The Revenue Cycle Specialist I will provide support for all aspects of insurance billing, as well as claims follow up and collections. This position will have direct contact with the appropriate third-party payers for all unpaid claims including denied claims and those requiring appeal, as well as non-payment, overpayments, and underpayments.
- Ensure efficient processing of billing claims, insurance follow up, collection activities, and denials. Assist in meeting cash collection goals by reviewing, completing, and submitting appropriate documentation based on payer requirements.
- Perform billing, follow-up and collection functions for third-parties, resolving issues that impact or delay claims payment. Update data regarding changes and modifications in plan benefits and other contract information relevant to the billing or claims follow up and collection process.
- Serve as support staff for various departments and external payers by developing positive relationships with managed care organizations, outside agencies, and clinical areas within the organization. Review and respond to correspondence and inquiries generated by third party payers. Provide medical record copies and other pertinent information to the appropriate sources. Work collaboratively to facilitate the insurance billing and collections process to improve overall cash collection.

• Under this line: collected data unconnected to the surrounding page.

(* ===== verification/JitCall.v ===== *)
(** Running generated code: the prologue and the epilogue of the code buffer, which save and
    restore the registers that a callee keeps, sequences of blocks, and the call of the code buffer
    from [rv_step]. *)

From S2P Require Import Prelude.
From S2P Require Import Opcode.
From S2P Require Import Decode.
From S2P Require Import Machine.
From S2P Require Import Interp.
From S2P Require Import MachineFacts.
From S2P Require Import Invariant.
From S2P Require Import Utils.
From S2P Require Import UtilsProofs.
From S2P Require Import JitEmit.
From S2P Require Import JitAlloc.
From S2P Require Import JitGen.
From S2P Require Import X86.
From S2P Require Import X86Proofs.
From S2P Require Import JitEmitProofs.
From S2P Require Import JitCode.
From S2P Require Import JitRel.
From S2P Require Import JitAllocProofs.
From S2P Require Import JitSim.
From S2P Require Import JitInsn.
From S2P Require Import JitJump.
From S2P Require Import JitLeave.
From S2P Require Import JitDispatch.
From S2P Require Import JitTerm.
From S2P Require Import JitBlock.
From S2P Require Import JitStatic.
From S2P Require Import JitChain.
From S2P Require Import JitNative.
From S2P Require Import JitInit.
From S2P Require Import JitTranslate.

Lemma wp_app l1 l2 Q : forall x, wp l1 (wp l2 Q) x -> wp (l1 ++ l2) Q x.
Proof.
  induction l1 as [|i l1 IH]; intros x H; [done|]. cbn [app wp] in *. intros n k.
  destruct (H n k) as (z & Ez & Hz). exists z. auto.
Qed.
Lemma wp_weaken l (Q Q' : xstate -> Prop) : (forall x, Q x -> Q' x) -> forall x, wp l Q x -> wp l Q' x.
Proof.
  intros HQ. induction l as [|i l IH]; intros x H; [by apply HQ|]. cbn [wp] in *. intros n k.
  destruct (H n k) as (z & Ez & Hz). exists z. auto.
Qed.

(** * Pushing and popping *)


(** The registers [rs] have been pushed. *)
Record pushed (rs : list Z) (x z : xstate) : Prop := {
  pu_len : length (xregs z) = 16%nat;
  pu_sp : xreg z RSP = xreg x RSP - 8 * Z.of_nat (length rs);
  pu_regs : forall r, is_xreg r -> r <> RSP -> xreg z r = xreg x r;
  pu_saved : forall i r, rs !! i = Some r -> hload 8 (xmem z) (xreg x RSP - 8 * (Z.of_nat i + 1)) = Some (xreg x r);
  pu_other : forall a, a < xreg x RSP - 8 * Z.of_nat (length rs) \/ xreg x RSP <= a -> xmem z !! a = xmem x !! a;
  pu_mapped : forall a, is_Some (xmem x !! a) -> is_Some (xmem z !! a) }.

Lemma wp_pushes rs : forall x,
  length (xregs x) = 16%nat -> is_u64 (xreg x RSP) -> 8 * Z.of_nat (length rs) <= xreg x RSP ->
  Forall (fun r => is_xreg r /\ r <> RSP /\ is_u64 (xreg x r)) rs ->
  (forall a, xreg x RSP - 8 * Z.of_nat (length rs) <= a < xreg x RSP -> is_Some (xmem x !! a)) ->
  wp (Push <$> rs) (pushed rs x) x.
Proof.
  induction rs as [|r rs IH]; intros x HL Hsp Hroom Hrs Hm.
  - cbn. split; try done; cbn; lia.
  - apply Forall_cons in Hrs as [(Hr & Hn & Hv) Hrs]. cbn [length] in *. change RSP with 4 in *.
    assert (u64 (xreg x 4 - 8) = xreg x 4 - 8) as Esp by (apply u64_small; unfold is_u64 in *; lia).
    destruct (hstore_is_Some 8 (xmem x) (xreg x 4 - 8) (xreg x r)) as [m Em]; [intros; apply Hm; lia|].
    cbn [fmap list_fmap wp]. intros n k.
    exists (set_xmem m (set_xreg 4 (xreg x 4 - 8) x)). split.
    { cbn [exec]. unfold push. rewrite Esp, Em. done. }
    set (x1 := set_rip k _).
    assert (xreg x1 4 = xreg x 4 - 8) as E4 by (apply xreg_set_eq; done).
    assert (forall r', is_xreg r' -> r' <> 4 -> xreg x1 r' = xreg x r') as Er.
    { intros r' ? ?. apply (xreg_set_ne 4 r'); done || congruence. }
    eapply wp_weaken; [|apply (IH x1)].
    + intros z [Z1 Z2 Z3 Z4 Z5 Z6]. change RSP with 4 in Z2, Z3, Z4, Z5. rewrite E4 in Z2, Z4, Z5. split; change RSP with 4; try done.
      * rewrite Z2. cbn [length]. change RSP with 4. lia.
      * intros r' ? ?. rewrite Z3 by done. by apply Er.
      * intros [|i] r' Hi; cbn in Hi.
        -- injection Hi as <-. change RSP with 4.
           rewrite (hload_ext 8 m (xmem z)).
           ++ replace (xreg x 4 - 8 * (Z.of_nat 0 + 1)) with (xreg x 4 - 8) by lia.
              rewrite (hload_hstore_same _ _ _ _ _ Em). f_equal. by apply u64_small.
           ++ intros b Hb. apply Z5. lia.
        -- change RSP with 4. replace (xreg x 4 - 8 * (Z.of_nat (S i) + 1)) with (xreg x 4 - 8 - 8 * (Z.of_nat i + 1)) by lia.
           rewrite (Z4 i r' Hi). f_equal. rewrite Forall_forall in Hrs.
           destruct (Hrs r') as (? & ? & _); [by eapply list_elem_of_lookup_2|]. by apply Er.
      * intros a Ha. cbn [length] in Ha. change RSP with 4 in *. rewrite Z5 by lia.
        apply (hstore_lookup_other _ _ _ _ _ _ Em). lia.
      * intros a Ha. apply Z6. by apply (hstore_dom _ _ _ _ _ _ Em).
    + cbn. by rewrite length_insert.
    + change RSP with 4. rewrite E4. unfold is_u64 in *. lia.
    + change RSP with 4. rewrite E4. lia.
    + apply (Forall_impl _ _ _ Hrs). intros r' (? & ? & ?). change RSP with 4 in *. by rewrite Er.
    + change RSP with 4. rewrite E4. intros a Ha. apply (hstore_dom _ _ _ _ _ _ Em), Hm. lia.
Qed.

- Professionally answer incoming telephone calls from Payers and patients providing answers to questions and concerns about billing statements. Return all unanswered calls within 24 hours of receipt and handle all correspondence within 1 week of receipt.
- Work exception and rejection work queues and review EOB’s for correct contract payment.

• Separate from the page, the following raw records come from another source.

(* ===== verification/T2cCacheProofs.v ===== *)
(** Theorems about the tables of the tier-2 compiler: a reader of [jit_cache] never sees a torn
    pair of key and entry, whatever the interleaving with the writer; effect of the operations
    on the contents. *)

From S2P Require Import Prelude.
From S2P Require Import Mmu.
From S2P Require Import T2cCache.

(** * The contents *)

Lemma write_slot_spec k e c :
  write_slot k e c = mk_jit_cache (jc_seq c +u 2) k e.
Proof. done. Qed.
Lemma seq_parity n : Z.land (u32 (2 * n)) 1 = 0 /\ Z.land (u32 (2 * n + 1)) 1 = 1.
Proof. rewrite !(Z.land_ones _ 1) by lia. unfold u32. change (2 ^ 1) with 2. split; mlia. Qed.

(** * The sequence lock *)

Section Seqlock.
Context (legit : Z -> Z -> Prop) (expected : Z).

(** The state of the writer: the number of complete updates, the number of stores to [seq]. *)
Inductive writer_at (n : Z) : Z -> jit_cache -> list jc_store -> Prop :=
  | Wr_idle c : legit (jc_key c) (jc_entry c) -> jc_seq c = u32 (2 * n) -> writer_at n (2 * n) c []
  | Wr_begun c k' e' :
      legit (jc_key c) (jc_entry c) -> jc_seq c = u32 (2 * n) -> legit k' e' ->
      writer_at n (2 * n) c (update_stores (u32 (2 * n)) k' e')
  | Wr_odd c i k' e' :
      (1 <= i <= 3)%nat -> legit k' e' -> jc_seq c = u32 (2 * n + 1) ->
      ((2 <= i)%nat -> jc_entry c = e') -> ((3 <= i)%nat -> jc_key c = k') ->
      writer_at n (2 * n + 1) c (drop i (update_stores (u32 (2 * n)) k' e')).

Lemma writer_even n t c l : writer_at n t c l -> Z.even t = true -> legit (jc_key c) (jc_entry c).
Proof.
  destruct 1 as [c Hl|c k e Hl|c i k e]; intros Ht; [done..|].
  rewrite Z.add_comm, Z.even_add_mul_2 in Ht. done.
Qed.
Lemma writer_seq n t c l : writer_at n t c l -> jc_seq c = u32 t.
Proof. by destruct 1. Qed.
(** An even sequence number is one of an even number of stores. *)
Lemma writer_parity n t c l :
  writer_at n t c l -> (Z.land (jc_seq c) 1 =? 0) = Z.even t.
Proof.
  intros Hw. rewrite (writer_seq _ _ _ _ Hw). destruct Hw as [? ? _|? ? ? ? _ _|].
  1,2: rewrite (proj1 (seq_parity n)), Z.even_mul; done.
  rewrite (proj2 (seq_parity n)), Z.add_comm, Z.even_add_mul_2. done.
Qed.
Lemma writer_begins n t c k e :
  writer_at n t c [] -> legit k e -> writer_at n t c (update_stores (jc_seq c) k e) /\ t = 2 * n.
Proof.
  inversion 1 as [c' Hl Hq| |c' i k' e' Hi]; subst.
  - intros Hle. rewrite Hq. split; [by apply Wr_begun|done].
  - exfalso. destruct i as [|[|[|[|i]]]]; cbn in *; (lia || discriminate).
Qed.
(** One store: the number of stores to [seq] grows, or the slot is in the middle of an update. *)
Lemma writer_stores n t c w l :
  writer_at n t c (w :: l) ->
  exists n' t', writer_at n' t' (apply_store c w) l /\ t <= t' /\
    n' = n + (if decide (l = []) then 1 else 0) /\ (t' = t -> Z.even t = false).
Proof.
  remember (w :: l) as ws eqn:E3.
  destruct 1 as [c Hl Hq|c k' e' Hl Hq Hle|c i k' e' Hi Hle Hq He Hk]; [done| |].
  - cbn in E3. injection E3 as <- <-. exists n, (2 * n + 1). split_and!; [|lia|rewrite decide_False by done; lia|lia].
    apply (Wr_odd n _ 1 k' e'); cbn; try (done || lia). by rewrite u32_add_l.
  - assert (Z.even (2 * n + 1) = false) as Hev by (rewrite Z.add_comm, Z.even_add_mul_2; done).
    destruct i as [|[|[|[|i]]]]; [lia| | | |lia]; cbn in E3; injection E3 as <- <-.
    + exists n, (2 * n + 1). split_and!; [|lia|rewrite decide_False by done; lia|done].
      apply (Wr_odd n _ 2 k' e'); cbn; done || lia.
    + exists n, (2 * n + 1). split_and!; [|lia|rewrite decide_False by done; lia|done].
      apply (Wr_odd n _ 3 k' e'); cbn; done || lia || (intros _; apply He; lia).
    + exists (n + 1), (2 * (n + 1)). split_and!; [|lia|rewrite decide_True by done; lia|lia].
      apply Wr_idle; cbn; [by rewrite Hk, He by lia|]. rewrite u32_add_l. f_equal. lia.
Qed.

(** What the reader knows when [t] stores to [seq] have been made and [t1] had been made when
    it loaded [seq1]. *)
Definition reader_at (t t1 : Z) (c : jit_cache) (r : reader) : Prop :=
  let loaded s1 := s1 = u32 t1 /\ t1 <= t /\ Z.even t1 = true in
  match r with
  | R_start | R_call _ | R_fallback => True
  | R_seq s1 => loaded s1
  | R_key s1 => loaded s1 /\ (t = t1 -> jc_key c = expected)
  | R_entry s1 e => loaded s1 /\ (t = t1 -> jc_key c = expected /\ jc_entry c = e)
  end.

(** The updates begun, against those complete and those seen by the reader. *)
Definition seqlock_inv (n0 : Z) (s : shared) : Prop :=
  exists n t t1, writer_at n t (slot s) (pending s) /\ reader_at t t1 (slot s) (rdr s) /\
    n + (if decide (pending s = []) then 0 else 1) = n0 + Z.of_nat (begun s) /\
    2 * (n0 + Z.of_nat (seen s)) - 2 <= t1.

Lemma seqlock_inv_step n0 s s' :
  seqlock_inv n0 s -> seqlock_step legit expected s s' -> seqlock_inv n0 s'.
Proof.
  intros (n & t & t1 & Hw & Hr & Hn & H1) Hs. destruct Hs as [s k e Hp Hl|s w l Hp|s].
  - rewrite Hp in *. destruct (writer_begins _ _ _ _ _ Hw Hl) as [Hw' ->].
    exists n, (2 * n), t1. cbn. repeat split; [done|done| |done].
    rewrite decide_True in Hn by done. rewrite decide_False by done. lia.
  - rewrite Hp in *. destruct (writer_stores _ _ _ _ _ Hw) as (n' & t' & Hw' & Ht & Hn' & Ho).
    exists n', t', t1. cbn. split; [done|]. split; [|split; [|done]].
    + destruct (rdr s) as [|s1|s1|s1 e|e|]; cbn in Hr |- *; try done.
      * naive_solver lia.
      * destruct Hr as ((-> & Hle & Hev) & Hk). split; [repeat split; done || lia|]. intros ->.
        assert (t = t1) as -> by lia. rewrite Ho in Hev; done.
      * destruct Hr as ((-> & Hle & Hev) & Hk). split; [repeat split; done || lia|]. intros ->.
        assert (t = t1) as -> by lia. rewrite Ho in Hev; done.
    + rewrite decide_False in Hn by done. destruct (decide (l = [])); lia.
  - pose proof (writer_parity _ _ _ _ Hw) as Hpar. unfold reader_step.
    destruct (rdr s) as [|s1|s1|s1 e|e|] eqn:Er; cbn in Hr.
    + exists n, t, t. cbn. split; [done|]. split; [|split; [done|]].
      * rewrite Hpar. destruct (Z.even t) eqn:Ev; cbn; [|done].
        repeat split; [by rewrite (writer_seq _ _ _ _ Hw)|lia|done].
      * destruct Hw; destruct decide; lia.
    + exists n, t, t1. cbn. split; [done|]. split; [|done].
      destruct (Z.eqb_spec (jc_key (slot s)) expected); [|done]. by cbn.
    + exists n, t, t1. cbn. split; [done|]. split; [|done]. naive_solver.
    + exists n, t, t1. cbn. split; [done|]. split; [|done].
      by destruct ((s1 =? jc_seq (slot s)) && negb (e =? 0)).
    + exists n, t, t1. rewrite Er. done.
    + exists n, t, t1. rewrite Er. done.
Qed.

Lemma seqlock_accept n0 s q e :
  seqlock_inv n0 s -> rdr s = R_entry q e -> rdr (reader_step expected s) = R_call e ->
  Z.of_nat (begun s) - Z.of_nat (seen s) < 0x7fffffff -> legit expected e.
Proof.
  intros (n & t & t1 & Hw & Hr & Hn & H1) Er Hc Hb. unfold reader_step in Hc. rewrite Er in Hr, Hc.
  cbn in Hr, Hc. destruct Hr as ((-> & Hle & Hev) & Hk).
  destruct (Z.eqb_spec (u32 t1) (jc_seq (slot s))) as [Eq|]; [|done].
  rewrite (writer_seq _ _ _ _ Hw) in Eq.
  assert (t = t1) as Et.
  { assert (t <= 2 * n + 1 /\ (pending s = [] -> t = 2 * n)) as [Hu Hi].
    { destruct Hw as [| |c i k' e' Hi]; split; try lia; try done. intros E.
      destruct i as [|[|[|[|i]]]]; cbn in E; (lia || discriminate). }
    unfold u32 in Eq. destruct (decide (pending s = [])) as [E|E].
    - specialize (Hi E). mlia.
    - mlia. }
  destruct (Hk Et) as [<- <-]. subst t. by apply (writer_even _ _ _ _ Hw).
Qed.
End Seqlock.

(** An idle writer and a reader that has not begun. *)
Definition seqlock_start (c : jit_cache) : shared := mk_shared c [] R_start 0 0.

(** C38: A reader of the table never calls a torn entry: for every interleaving of its loads
    with the stores of a writer, if it decides to call an entry for the expected key, that pair
    of key and entry is one the writer stored by a single update (or the initial one), as long
    as fewer than 2^31 - 1 updates begin between its two loads of the sequence number, which is
    a 32-bit counter. *)
Theorem seqlock_consistent legit expected c s q e :
  legit (jc_key c) (jc_entry c) -> Z.land (jc_seq c) 1 = 0 -> is_u32 (jc_seq c) ->
  rtc (seqlock_step legit expected) (seqlock_start c) s ->
  rdr s = R_entry q e -> rdr (reader_step expected s) = R_call e ->
  Z.of_nat (begun s) - Z.of_nat (seen s) < 0x7fffffff -> legit expected e.
Proof.
  intros Hl He Hu Hs. apply (seqlock_accept legit expected (jc_seq c / 2)).
  assert (seqlock_inv legit expected (jc_seq c / 2) (seqlock_start c)) as H0.
  { assert (jc_seq c = 2 * (jc_seq c / 2)) as E.
    { rewrite (Z.land_ones _ 1) in He by lia. change (2 ^ 1) with 2 in He. mlia. }
    exists (jc_seq c / 2), (2 * (jc_seq c / 2)), (2 * (jc_seq c / 2)). cbn.
    split; [apply Wr_idle; [done|]|split; [done|split; [|lia]]].
    - rewrite <- E. by rewrite u32_small.
    - rewrite decide_True by done. lia. }
  induction Hs as [s|s s1 s2 Hst _ IH]; [done|]. apply IH. by eapply seqlock_inv_step.
Qed.

(** An update, then the loads of a reader. *)
Definition two_pairs (k e : Z) : Prop := (k, e) ∈ [(0x1000, 0x7000); (0x2000, 0x8000)].
Definition updated_and_read : shared := mk_shared (mk_jit_cache 2 0x2000 0x8000) [] (R_entry 2 0x8000) 1 1.
Lemma seqlock_consistent_witness :
  rdr (reader_step 0x2000 updated_and_read) = R_call 0x8000 /\ two_pairs 0x2000 0x8000.
Proof.
  split; [reflexivity|].
  apply (seqlock_consistent two_pairs 0x2000 (mk_jit_cache 0 0x1000 0x7000) updated_and_read 2);
    [left|reflexivity|cbn; unfold is_u32; lia| |reflexivity|reflexivity|cbn; lia].
  eapply rtc_l; [apply (Writer_begin _ _ _ 0x2000 0x8000); [reflexivity|right; left]|].
  do 4 (eapply rtc_l; [apply Writer_store; reflexivity|]).
  do 3 (eapply rtc_l; [apply Reader_step|]). apply rtc_refl.
Defined.

(** * Sequential use *)

(** Clearing a page empties exactly its entries. *)
Lemma jit_cache_clear_page_spec cache va satp i c :
  cache !! i = Some c ->
  jit_cache_clear_page cache va satp !! i =
    Some (if key_in_page va satp (jc_key c) then mk_jit_cache (jc_seq c +u 2) 0 0 else c).
Proof. intros Hi. unfold jit_cache_clear_page. by rewrite list_lookup_fmap, Hi. Qed.
Lemma inline_cache_clear_key_spec cache key i c :
  key <> 0 -> inline_cache_clear_key cache key !! i = Some c -> ic_key c <> key.
Proof.
  intros Hk. unfold inline_cache_clear_key. rewrite (proj2 (Z.eqb_neq key 0) Hk).
  rewrite list_lookup_fmap. destruct (cache !! i) as [c'|]; [|done]. intros [= <-].
  destruct (Z.eqb_spec (ic_key c') key); [cbn; lia|done].
Qed.

(** An entry that has been published is found by generated code if both sides use the same
    slot: the writer uses bits of the address, the reader mixes in the page number. *)
Definition same_slot (addr satp : Z) : Prop := jit_cache_pos (target_key addr satp) = jc_index addr satp.
Lemma published_code_found jc ic addr satp entry c i :
  same_slot addr satp -> entry <> 0 ->
  jc !! Z.to_nat (jc_index addr satp) = Some c -> Z.land (jc_seq c +u 2) 1 = 0 ->
  ic !! Z.to_nat (ic_index addr satp) = Some i -> ic_key i <> target_key addr satp ->
  exists ic', resolve_indirect (jit_cache_update jc (target_key addr satp) entry) ic addr satp =
    Some (Some entry, ic').
Proof.
  intros Hs He Hc Hq Hi Hk. unfold resolve_indirect. rewrite Hi. cbn [mbind option_bind].
  rewrite (proj2 (Z.eqb_neq _ _) Hk). cbn [andb].
  unfold jit_cache_update. rewrite Hs, list_lookup_alter_eq, Hc. cbn [fmap option_fmap option_map mbind option_bind].
  rewrite write_slot_spec. unfold jc_hit. cbn [jc_seq jc_key jc_entry].
  rewrite Hq, !Z.eqb_refl. rewrite (proj2 (Z.eqb_neq entry 0) He). cbn. by eexists.
Qed.
(** For a block outside of the first page the slots differ in general: the code is published
    and never found. *)
Lemma published_code_lost :
  jit_cache_pos (target_key 0x11000 0) = 0 /\ jc_index 0x11000 0 = 0x11 /\
  option_map fst (resolve_indirect (jit_cache_update jit_cache_init (target_key 0x11000 0) 0x7000)
    inline_cache_init 0x11000 0) = Some None.
Proof. repeat split; vm_compute; reflexivity. Qed.
(** The entry of a block at address 0 in address space 0 stays in the inline cache. *)
Lemma inline_cache_keeps_zero e :
  inline_cache_clear_key [mk_inline_cache 0 e] 0 = [mk_inline_cache 0 e].
Proof. done. Qed.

- Monitor the status of denials, appeals, and claim errors by using folders/work queues and conducting routine, periodic follow up on previously researched claims items. Monitor, review, and suggest revisions or updates to existing forms, documents, and processes required to facilitate timely billing and collections. Prepare and sends written appeals when necessary with appropriate documentation.
- Ensure completeness of claims by following national, local, and internal billing requirements promoting prompt and accurate submission and payment. Maintain awareness of current regulations.
- Support overall Revenue Cycle processes to achieve established targets and goals, including the completion of special/specific assigned projects and other duties/tasks as assigned.
Qualifications and Skills
- High School Diploma or equivalent; post-secondary education a plus.
- Minimum of 2 years of healthcare related experience in billing and collections or medical billing certificate.
- Raintree experience required.
- Insurance eligibility and benefit verification experience required with knowledge of physical therapy billing preferred.
- Knowledge with CMS 1500 and UB04 Billing Forms, EOBs, claims, coding and charges is required.
- Knowledge of third-party and insurance companies’ operating procedures, regulations and billing requirements; i.e. Commercial, Medicare, Medicaid, etc.
- Ability to read and understand the information provided on EOB’s, remittance advices, and other insurance correspondence.
- Knowledge of medical terminology and ICD-10 beneficial.
- Excellent verbal and written communication skills
- Effective customer service skills with the ability to interact with both internal and external customers.
- Ability to prioritize work, handling daily and multiple tasks to completion within the time allotted, while working as part of a team within a demanding environment.
- Proficiency with Microsoft Office tools with a sharp technical aptitude.
- Ability to work independently with minimal supervision.
PHOENIX offers a competitive salary and benefit package that includes PTO, holidays, optional participation in medical, dental and vision coverage, life and disability insurance, and 401(k).
PHOENIX is an E-Verify and Equal Opportunity Employer.